[Extracted entries]
(* ===== verification/HashRefine.v ===== *)
(** The contract of lib/hash.c: a program of table operations, with any
    allocations failing, is a run of the operations of a finite map. *)
From S2P Require Import Prelude HashSize Hash HashInv HashMap.
From stdpp Require Import base list numbers gmap.
From Stdlib Require Import ZArith Znumtheory Lia SpecFloat.

#[local] Open Scope Z_scope.

(** The operations that read or change a table. *)
Inductive hash_op (D : Type) :=
  | OpLookup (e : D)
  | OpInsert (e : D)
  | OpInsertIfAbsent (e : D)
  | OpDelete (e : D)
  | OpRehash (candidate : Z)
  | OpClear
  | OpCount.
Arguments OpLookup {D}.
Arguments OpInsert {D}.
Arguments OpInsertIfAbsent {D}.
Arguments OpDelete {D}.
Arguments OpRehash {D}.
Arguments OpClear {D}.
Arguments OpCount {D}.

(** What they return. *)
Inductive hash_out (D : Type) :=
  | OutData (d : option D)
  | OutCode (r : Z) (matched_ent : option D)
  | OutBool (b : bool)
  | OutFreed (l : list D)
  | OutCount (n : Z).
Arguments OutData {D}.
Arguments OutCode {D}.
Arguments OutBool {D}.
Arguments OutFreed {D}.
Arguments OutCount {D}.

Section run.
Context {D : Type} `{!EqDecision D} `{!HashFns D}.

Definition run_op (t : Hash_table D) (o : hash_op D) (m : mem) : res (hash_out D * Hash_table D * mem) :=
  match o with
  | OpLookup e => let* x := hash_lookup t e in Ok (OutData x, t, m)
  | OpInsert e => let* '(x, t, m) := hash_insert t e m in Ok (OutData x, t, m)
  | OpInsertIfAbsent e => let* '(r, x, t, m) := hash_insert_if_absent t (Some e) m in Ok (OutCode r x, t, m)
  | OpDelete e => let* '(x, t, m) := hash_delete t e m in Ok (OutData x, t, m)
  | OpRehash c => let* '(b, t, m) := hash_rehash t c m in Ok (OutBool b, t, m)
  | OpClear => let '(l, t) := hash_clear t in Ok (OutFreed l, t, m)
  | OpCount => Ok (OutCount (hash_get_n_entries t), t, m)
  end.

Fixpoint run_ops (t : Hash_table D) (os : list (hash_op D)) (m : mem) : res (list (hash_out D) * Hash_table D * mem) :=
  match os with
  | [] => Ok ([], t, m)
  | o :: os =>
      let* '(x, t, m) := run_op t o m in
      let* '(xs, t, m) := run_ops t os m in
      Ok (x :: xs, t, m)
  end.

(** A run that may be short of memory: at some insertion an allocation that is
    still to come fails, or the table has reached the threshold at which it has to grow. *)
Fixpoint ever_short (t : Hash_table D) (os : list (hash_op D)) (m : mem) : bool :=
  match os with
  | [] => false
  | o :: os =>
      match o with OpInsert _ | OpInsertIfAbsent _ => bool_decide (false ∈ m) || over_threshold t | _ => false end
      || match run_op t o m with Ok (_, t, m) => ever_short t os m | Crash _ => false end
  end.

(** [size_t] arguments. *)
Definition op_ok (o : hash_op D) : Prop := match o with OpRehash c => 0 <= c | _ => True end.
End run.

Section refine.
Context {D K : Type} `{!EqDecision D} `{!HashFns D} `{!HashRange D} `{Countable K} (key : D -> K) `{!HashKey D K key}.

(** The steps of a finite map; [freer] tells whether the table has a
    [data_freer], and [short] whether an insertion of a new key may fail. *)
Inductive map_step (freer short : bool) : gmap K D -> hash_op D -> hash_out D -> gmap K D -> Prop :=
  | step_lookup M e : map_step freer short M (OpLookup e) (OutData (M !! key e)) M
  | step_insert_new M e : M !! key e = None -> map_step freer short M (OpInsert e) (OutData (Some e)) (<[key e := e]> M)
  | step_insert_old M e d : M !! key e = Some d -> map_step freer short M (OpInsert e) (OutData (Some d)) M
  | step_insert_fail M e : short = true -> M !! key e = None -> map_step freer short M (OpInsert e) (OutData None) M
  | step_absent_new M e : M !! key e = None -> map_step freer short M (OpInsertIfAbsent e) (OutCode 1 None) (<[key e := e]> M)
  | step_absent_old M e d : M !! key e = Some d -> map_step freer short M (OpInsertIfAbsent e) (OutCode 0 (Some d)) M
  | step_absent_fail M e : short = true -> M !! key e = None -> map_step freer short M (OpInsertIfAbsent e) (OutCode (-1) None) M
  | step_delete M e : map_step freer short M (OpDelete e) (OutData (M !! key e)) (delete (key e) M)
  | step_rehash M c b : map_step freer short M (OpRehash c) (OutBool b) M
  | step_clear M l : l ≡ₚ (if freer then (map_to_list M).*2 else []) -> map_step freer short M OpClear (OutFreed l) ∅
  | step_count M : map_step freer short M OpCount (OutCount (Z.of_nat (size M))) M.

Inductive map_steps (freer short : bool) : gmap K D -> list (hash_op D) -> list (hash_out D) -> gmap K D -> Prop :=
  | steps_nil M : map_steps freer short M [] [] M
  | steps_cons M o x M' os xs M'' :
      map_step freer short M o x M' -> map_steps freer short M' os xs M'' -> map_steps freer short M (o :: os) (x :: xs) M''.

Hint Constructors map_step map_steps : core.

(** The simulation, for one operation. *)
Lemma run_op_sim t o m : hash_inv key t -> op_ok o ->
  exists x t' m', run_op t o m = Ok (x, t', m') /\ hash_inv key t' /\ data_freer t' = data_freer t /\
    map_step (data_freer t) (ever_short t [o] m) (contents key t) o x (contents key t').
Proof.
  assert (Hs : forall b, false ∈ m \/ over_threshold t = true -> bool_decide (false ∈ m) || over_threshold t || b = true).
  { intros b [?| ->]; [by rewrite bool_decide_eq_true_2|by rewrite orb_true_r]. }
  intros Hi Ho. destruct o as [e|e|e|e|c| |]; simpl in Ho; unfold ever_short; cbn [run_op].
  - rewrite (hash_lookup_spec key) by done. eexists _, _, _. eauto.
  - destruct (hash_insert_spec key t e m Hi) as (x & t' & m' & -> & Hi' & Hf & Hr). eexists _, _, _. do 3 (split; [done|]).
    destruct (contents key t !! key e) eqn:E; [destruct Hr as (-> & ->); eauto|]. destruct Hr as [[-> ->]|(-> & -> & ?)]; eauto.
  - destruct (hash_insert_if_absent_spec key t e m Hi) as (r & x & t' & m' & -> & Hi' & Hf & Hr). eexists _, _, _. do 3 (split; [done|]).
    destruct (contents key t !! key e) eqn:E; [destruct Hr as (-> & -> & ->); eauto|]. destruct Hr as (-> & [[-> ->]|(-> & -> & ?)]); eauto.
  - destruct (hash_delete_spec key t e m Hi) as (t' & -> & Hi' & Hf & Hc). eexists _, _, _. do 3 (split; [done|]). rewrite Hc. eauto.
  - destruct (compute_bucket_size_spec c Ho) as (n & Hn & Hn').
    destruct (hash_rehash_spec t c n m) as (ok & t' & m' & -> & Ht' & Hp & Hf & _); [apply Hi|by rewrite (inv_tuning t) by apply Hi|lia|].
    destruct (perm_contents key t t' Hi Ht' Hp) as [Hi' Hc]. eexists _, _, _. do 3 (split; [done|]). rewrite Hc. eauto.
  - destruct (hash_clear t) as [l t'] eqn:E. destruct (hash_clear_spec key t l t' Hi E) as (Hi' & Hc & Hf & Hl). eexists _, _, _. do 3 (split; [done|]).
    rewrite Hc. constructor. rewrite Hl. destruct (data_freer t); [|done]. by rewrite (entries_contents key).
  - rewrite (n_entries_size key) by done. eexists _, _, _. eauto.
Qed.

Lemma map_step_short freer b b' M o x M' : (b = true -> b' = true) -> map_step freer b M o x M' -> map_step freer b' M o x M'.
Proof. intros Hb Hs. destruct Hs; eauto. Qed.

Lemma map_steps_short freer b b' M os xs M' : (b = true -> b' = true) -> map_steps freer b M os xs M' -> map_steps freer b' M os xs M'.
Proof. intros Hb Hs. induction Hs; [done|]. econstructor; [by eapply map_step_short|done]. Qed.

Lemma run_ops_sim os : forall t m, hash_inv key t -> Forall op_ok os ->
  exists xs t' m', run_ops t os m = Ok (xs, t', m') /\ hash_inv key t' /\
    map_steps (data_freer t) (ever_short t os m) (contents key t) os xs (contents key t').
Proof.
  induction os as [|o os IH]; intros t m Hi Hos; cbn [run_ops]; [eexists _, _, _; eauto|].
  apply Forall_cons_1 in Hos as [Ho Hos]. destruct (run_op_sim t o m Hi Ho) as (x & t1 & m1 & E & Hi1 & Hf & Hs).
  destruct (IH t1 m1 Hi1 Hos) as (xs & t2 & m2 & E2 & Hi2 & Hss). rewrite Hf in Hss.
  exists (x :: xs), t2, m2. rewrite E. cbn [res_bind]. rewrite E2. split; [done|]. split; [done|]. econstructor.
  - eapply map_step_short; [|exact Hs]. unfold ever_short at 1. fold (ever_short t (o :: os) m). cbn [ever_short]. rewrite E, orb_false_r. by intros ->.
  - eapply map_steps_short; [|exact Hss]. intros Hb. cbn [ever_short]. by rewrite E, Hb, orb_true_r.
Qed.

Lemma run_ops_inv t os m xs t' m' : hash_inv key t -> Forall op_ok os -> run_ops t os m = Ok (xs, t', m') -> hash_inv key t'.
Proof. intros Hi Hos E. destruct (run_ops_sim os t m Hi Hos) as (? & ? & ? & E' & Hi' & _). rewrite E in E'. by injection E' as -> -> ->. Qed.


(** C34.  Every operation keeps the representation of a table: each datum is in the
    bucket its hash names, no key is there twice, the counters are those of the
    buckets (so that [hash_table_ok] accepts the table), and they are in their ranges. *)
Theorem hash_representation t o m :
  hash_inv key t -> op_ok o ->
  exists x t' m', run_op t o m = Ok (x, t', m') /\ hash_inv key t' /\ hash_table_ok t' = true /\
    hash_get_n_entries t' = Z.of_nat (size (contents key t')) /\ 0 <= hash_get_n_buckets_used t' <= hash_get_n_buckets t'.
Proof.
  intros Hi Ho. destruct (run_op_sim t o m Hi Ho) as (x & t' & m' & -> & Hi' & _). eexists _, _, _. split; [done|]. split; [done|].
  split; [by apply hash_table_ok_spec, Hi'|]. split; [by apply n_entries_size|].
  unfold hash_get_n_buckets_used. rewrite (chained_used t') by apply Hi'. split; [lia|]. unfold hash_get_n_buckets, zlen, in_use.
  induction (bucket t') as [|b bs IH]; simpl; [done|]. destruct b; lia.
Qed.

(** C35.  [hash_rehash] has no fatal error: whatever the allocations answer it
    returns, without the [abort] behind a failed undo; after a failure the table has its
    old number of buckets, and in both cases the same data. *)
Theorem hash_rehash_error t candidate m :
  hash_inv key t -> 0 <= candidate ->
  exists ok t' m', hash_rehash t candidate m = Ok (ok, t', m') /\ hash_inv key t' /\ contents key t' = contents key t /\
    (ok = false -> hash_get_n_buckets t' = hash_get_n_buckets t).
Proof.
  intros Hi Hc. destruct (compute_bucket_size_spec candidate Hc) as (n & Hn & Hn').
  destruct (hash_rehash_spec t candidate n m) as (ok & t' & m' & -> & Ht' & Hp & _ & Hb); [apply Hi|by rewrite (inv_tuning t) by apply Hi|lia|].
  destruct (perm_contents key t t' Hi Ht' Hp) as [Hi' Hk]. eexists _, _, _. split; [done|]. split; [done|]. split; [done|]. by intros ->.
Qed.
End refine.

(** C36.  [next_prime] ends for every [size_t], and gives the least prime that is
    neither below the candidate nor below 11, as long as squares of divisors fit in a [size_t]. *)
Theorem next_prime_least n :
  0 <= n <= SIZE_MAX ->
  exists r, next_prime n = Ok r /\ n `max` 11 <= r <= SIZE_MAX /\
    (r <= prime_max -> prime r /\ forall p, n `max` 11 <= p < r -> ~ prime p).
Proof.
  intros Hn. destruct (next_prime_spec n Hn) as (r & -> & Hr & _ & Hno & Hp). exists r. split; [done|]. split; [done|].
  intros Hm. split; [by apply Hp|]. intros p Hpr. apply Hno; lia.
Qed.

(** ** Tables of raw pointers *)

(** A table made with a NULL hasher and a NULL comparator. *)
#[export] Instance raw_fns : HashFns Z := {| hasher := raw_hasher; comparator := raw_comparator |}.

#[export] Instance raw_range : HashRange Z.
Proof. intros d n Hn. simpl. unfold raw_hasher. apply Z.mod_pos_bound. lia. Qed.

#[export] Instance raw_key : HashKey Z Z id.
Proof.
  split; [intros d e n Hk; unfold id in Hk; by subst|]. intros d e. simpl. unfold raw_comparator. destruct (Z.eqb_spec d e); case_bool_decide; simpl in *; done.
Qed.

(** Three pointers that have buckets of their own among 11 and share one among 13. *)
Definition three : list (hash_op Z) := [OpInsert 0; OpInsert 104; OpInsert 208].
Definition empty11 : Hash_table Z := HashTable (calloc_buckets 11) 0 0 None true 0.
Definition table11 : Hash_table Z := HashTable [[0]; []; [104]; []; [208]; []; []; []; []; []; []] 3 3 None true 0.

Example three_inserted : run_ops empty11 three [] = Ok ([OutData (Some 0); OutData (Some 104); OutData (Some 208)], table11, []).
Proof. vm_compute. reflexivity. Qed.

Lemma table11_inv : hash_inv id table11.
Proof. refine (run_ops_inv id empty11 three [] _ _ _ _ _ three_inserted); [by apply empty_inv|by repeat constructor]. Qed.

(** The transfer of the second one fails: the table is put together again. *)
Example rehash_undone : hash_rehash table11 10 [true; false] = Ok (false, table11, []).
Proof. vm_compute. reflexivity. Qed.

Example rehash_done : hash_rehash table11 10 [true; true; true] =
  Ok (true, HashTable ([0; 208; 104] :: replicate 12 []) 1 3 None true 0, []).
Proof. vm_compute. reflexivity. Qed.


Lemma hash_representation_witness :
  exists x t' m', run_op table11 (OpDelete 104) [] = Ok (x, t', m') /\ hash_inv id t' /\ hash_table_ok t' = true /\
    hash_get_n_entries t' = Z.of_nat (size (contents id t')) /\ 0 <= hash_get_n_buckets_used t' <= hash_get_n_buckets t'.
Proof. apply (hash_representation id table11 (OpDelete 104) []); [exact table11_inv|done]. Defined.

Lemma hash_rehash_error_witness :
  exists ok t' m', hash_rehash table11 10 [true; false] = Ok (ok, t', m') /\ hash_inv id t' /\ contents id t' = contents id table11 /\
    (ok = false -> hash_get_n_buckets t' = hash_get_n_buckets table11).
Proof. apply (hash_rehash_error id table11 10 [true; false]); [exact table11_inv|lia]. Defined.

Lemma next_prime_least_witness :
  exists r, next_prime 125 = Ok r /\ 125 `max` 11 <= r <= SIZE_MAX /\
    (r <= prime_max -> prime r /\ forall p, 125 `max` 11 <= p < r -> ~ prime p).
Proof. apply (next_prime_least 125). unfold SIZE_MAX. lia. Defined.
(** A holder gets a buffer at an address that is not in use. *)
Lemma inv_put s h a b : store_inv s -> bufs s !! a = None -> ptrs s !! h = None -> good h b ->
  let s' := Store (<[a := b]> (bufs s)) (<[h := a]> (ptrs s)) in
  store_inv s' /\ forall h0, value_of h0 s' = if decide (h0 = h) then Some b else value_of h0 s.
Proof.
  intros [Hl Hh H1] Ha Hn Hg s'.
  assert (Hfr : forall h0 a0, ptrs s !! h0 = Some a0 -> a0 <> a) by (intros h0 a0 H0 ->; destruct (Hl h0 a H0) as (? & ? & _); congruence).
  split; [split|].
  - intros h0 a0 H0. cbn [s' ptrs bufs] in *. apply lookup_insert_Some in H0 as [[<- <-]|[Hne H0]]; [rewrite lookup_insert_eq; eauto|].
    pose proof (Hfr h0 a0 H0). rewrite lookup_insert_ne by done. eauto.
  - intros a0 b0 H0. cbn [s' ptrs bufs] in *. apply lookup_insert_Some in H0 as [[<- _]|[Hne H0]]; [exists h; apply lookup_insert_eq|].
    destruct (Hh a0 b0 H0) as [h0 Hh0]. exists h0. rewrite lookup_insert_ne; [done|congruence].
  - intros h0 h1 a0 H0 H2. cbn [s' ptrs] in *. apply lookup_insert_Some in H0 as [[<- <-]|[_ H0]];
      apply lookup_insert_Some in H2 as [[<- E]|[_ H2]]; try done.
    + by apply Hfr in H2.
    + subst. by apply Hfr in H0.
    + by eapply H1.
  - intros h0. unfold value_of. cbn [s' ptrs bufs]. destruct (decide (h0 = h)) as [-> |Hne]; [rewrite lookup_insert_eq; simpl; by rewrite lookup_insert_eq|].
    rewrite lookup_insert_ne by done. destruct (ptrs s !! h0) as [a0|] eqn:E; [|done]. simpl. rewrite lookup_insert_ne; [done|]. intros <-. by eapply Hfr.
Qed.

(** ** The same by value, as the handlers of HttpQueue.v and Mgmt.v do it *)

Definition capa_of (v : option rbuf) : Z := match v with Some b => rcapa b | None => MOG_RBUF_BASE_SIZE end.

Definition use_by_value (u : rbuf_use) (v : option rbuf) : res (option rbuf) :=
  match u with
  | UseWait data => Ok (if 0 <? zlen data then Some (Rbuf (capa_of v) data) else v)
  | UseGrow data => mog_rbuf_grow (match v with None => true | Some _ => false end) (Rbuf (capa_of v) data)
  | UseDefer size rest =>
      if zlen rest =? 0 then Ok None
      else match v with Some old => Ok (Some (Rbuf (rcapa old) rest)) | None => let* r := mog_rbuf_new size rest in Ok (Some r) end
  | UseClose => Ok None
  | UseQuit => Ok v
  end.

(** Bytes fit in the buffer they were read into or are moved to. *)
Definition use_ok (u : rbuf_use) (v : option rbuf) : Prop :=
  match u with
  | UseWait data | UseGrow data => zlen data <= capa_of v
  | UseDefer size rest =>
      zlen rest <= match v with Some old => rcapa old | None => size end /\ 0 < size <= MOG_RBUF_MAX_SIZE
  | UseClose | UseQuit => True
  end.

Section Safe.
Variable malloc : gset Z -> Z.
(** An address that is not in use. *)
Hypothesis malloc_fresh : forall used, malloc used ∉ used.

(** A holder gets a new buffer. *)
Lemma inv_new s h b : store_inv s -> ptrs s !! h = None -> good h b ->
  let a := malloc (dom (bufs s)) in
  let s' := Store (<[a := b]> (bufs s)) (<[h := a]> (ptrs s)) in
  store_inv s' /\ forall h0, value_of h0 s' = if decide (h0 = h) then Some b else value_of h0 s.
Proof. intros Hi Hn Hg. apply inv_put; try done. apply not_elem_of_dom, malloc_fresh. Qed.

(** Nobody but the thread and its client is touched. *)
Definition frame (th : nat) (c : Z) (s s' : store) : Prop :=
  forall h, h <> Tls th -> h <> Client c -> value_of h s' = value_of h s.

Lemma base_good th data : zlen data <= MOG_RBUF_BASE_SIZE -> good (Tls th) (Rbuf MOG_RBUF_BASE_SIZE data).
Proof. intros Hd. unfold good. simpl. split; [done|]. split; done. Qed.

Lemma rbuf_get_ok th s : store_inv s ->
  exists a b s', mog_rbuf_get malloc th MOG_RBUF_BASE_SIZE s = Ok (a, s') /\ store_inv s' /\ ptrs s' !! Tls th = Some a /\
    bufs s' !! a = Some b /\ rcapa b = MOG_RBUF_BASE_SIZE /\
    forall h, h <> Tls th -> ptrs s' !! h = ptrs s !! h /\ value_of h s' = value_of h s.
Proof.
  intros Hi. unfold mog_rbuf_get. destruct (ptrs s !! Tls th) as [a|] eqn:E.
  - destruct (si_live s Hi _ _ E) as (b & Hb & Hg). unfold load. rewrite Hb. cbn [res_bind]. destruct Hg as (_ & _ & Hc).
    rewrite Hc, Z.leb_refl. exists a, b, s. done.
  - unfold rbuf_replace. cbn [free res_bind]. unfold rbuf_new, allocate. cbn [assert_]. change (0 <? MOG_RBUF_BASE_SIZE) with true. cbn [assert_ res_bind].
    destruct (inv_new s (Tls th) (Rbuf MOG_RBUF_BASE_SIZE []) Hi E) as [Hi' Hv]; [by apply base_good|].
    eexists _, _, _. split; [done|]. unfold set_ptr. cbn [ptrs bufs]. split; [exact Hi'|]. split; [apply lookup_insert_eq|]. split; [apply lookup_insert_eq|].
    split; [done|]. intros h Hh. split; [by apply lookup_insert_ne|]. rewrite <- (decide_False (P := h = Tls th) (Some (Rbuf MOG_RBUF_BASE_SIZE [])) (value_of h s) Hh).
    apply Hv.
Qed.

(** The buffer of a step, and who holds it. *)
Lemma rbuf_of_step_ok th c s : store_inv s ->
  exists a b s', rbuf_of_step malloc th c s = Ok (a, s') /\ store_inv s' /\ bufs s' !! a = Some b /\ rcapa b = capa_of (value_of (Client c) s) /\
    ptrs s' !! (match value_of (Client c) s with Some _ => Client c | None => Tls th end) = Some a /\
    ptrs s' !! Client c = ptrs s !! Client c /\ value_of (Client c) s' = value_of (Client c) s /\ frame th c s s'.
Proof.
  intros Hi. unfold rbuf_of_step. destruct (ptrs s !! Client c) as [a|] eqn:E.
  - destruct (si_live s Hi _ _ E) as (b & Hb & Hg). rewrite (value_of_ptr _ _ _ E), Hb. exists a, b, s. split; [done|]. split; [done|]. split; [done|].
    split; [done|]. split; [done|]. split; [done|]. split; [by rewrite (value_of_ptr _ _ _ E)|]. by intros h _ _.
  - destruct (rbuf_get_ok th s Hi) as (a & b & s' & -> & Hi' & Hp & Hb & Hc & Hf). rewrite (value_of_none _ _ E).
    destruct (Hf (Client c)) as [Hf1 Hf2]; [done|]. exists a, b, s'. split; [done|]. split; [done|]. split; [done|]. split; [done|]. split; [done|].
    split; [congruence|]. split; [rewrite Hf2; by apply value_of_none|]. intros h Hh _. by apply Hf.
Qed.

Lemma frame_trans th c s1 s2 s3 : frame th c s1 s2 -> frame th c s2 s3 -> frame th c s1 s3.
Proof. intros H1 H2 h Ht Hc. rewrite H2, H1 by done. done. Qed.

Lemma client_ptr s c : store_inv s -> ptrs s !! Client c = None <-> value_of (Client c) s = None.
Proof.
  intros Hi. unfold value_of. destruct (ptrs s !! Client c) as [a|] eqn:E; [|done]. simpl.
  destruct (si_live s Hi _ _ E) as (b & -> & _). done.
Qed.
(* ===== verification/IostatProcess.v ===== *)
(** The iostat process (iostat_process.c, cloexec_from.c): its pipe, its command
    line, the descriptors it inherits, and when it is started again. *)
From S2P Require Import Prelude Fmt HashSize FdMap Queue Accept Master.
From stdpp Require Import base list numbers gmap fin_maps fin_map_dom.
From Stdlib Require Import ZArith Lia.

#[local] Open Scope Z_scope.

(** ** Descriptors of a process *)

Inductive file := PipeRead | PipeWrite | DevNull | OtherFile (n : Z).

(** Open files by descriptor, with the flag FD_CLOEXEC. *)
Abbreviation fdtab := (gmap Z (file * bool)).

Definition EBUSY : errno := EOTHER 16.

(** [dup2_or_die]: [rs] are the errors in front of success. *)
Fixpoint dup2_or_die (oldfd newfd : Z) (rs : list errno) (t : fdtab) : res fdtab :=
  match rs with
  | [] =>
      match t !! oldfd with
      | None => Crash AssertFailed
      | Some (f, _) => Ok (if oldfd =? newfd then t else <[newfd := (f, false)]> t)
      end
  | e :: rs => if bool_decide (e = EINTR \/ e = EBUSY) then dup2_or_die oldfd newfd rs t else Crash AssertFailed
  end.
(** Lines 273-278: [DELETE FROM processed_leads T1 USING processed_leads T2
    WHERE T1.id > T2.id AND T1.username = T2.username].  A row of T1 that
    joins with some row of T2 is deleted, once. *)
Definition dedupe_keep (leads : list processed_lead) (t1 : processed_lead)
  : bool :=
  negb (existsb (superseded_by t1) leads).

Definition delete_duplicates (db : database) : database :=
  mk_database (csv_uploads db)
              (filter (dedupe_keep (processed_leads db)) (processed_leads db)).

(** [result.rowcount] of that statement: the number of rows deleted. *)
Definition delete_duplicates_rowcount (db : database) : Z :=
  Z.of_nat (List.length
              (filter (fun t => negb (dedupe_keep (processed_leads db) t))
                      (processed_leads db))).

(** Line 289: [SELECT id, qualified, ..., full_name FROM processed_leads
    ORDER BY id DESC]. *)
Definition select_processed (db : database) : list processed_lead :=
  order_by (fun a b => pl_id b <=? pl_id a) (processed_leads db).

(** ** One script run: state, messages and exceptions *)

(** The exceptions the script can meet. *)
Inductive exn : Type :=
| UnicodeDecodeError
| UnicodeEncodeError
| JSONDecodeError
| AttributeError
| UnboundLocalError (name : string)
| MultipleResultsFound
| RequestException (detail : pystr).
[/Extracted entries]
§ **The task**: Each line above where the word "buffer" occurs should be returned in full.

§ **Written solution**:
(** A holder gets a buffer at an address that is not in use. *)
(** Bytes fit in the buffer they were read into or are moved to. *)
(** A holder gets a new buffer. *)
(** The buffer of a step, and who holds it. *)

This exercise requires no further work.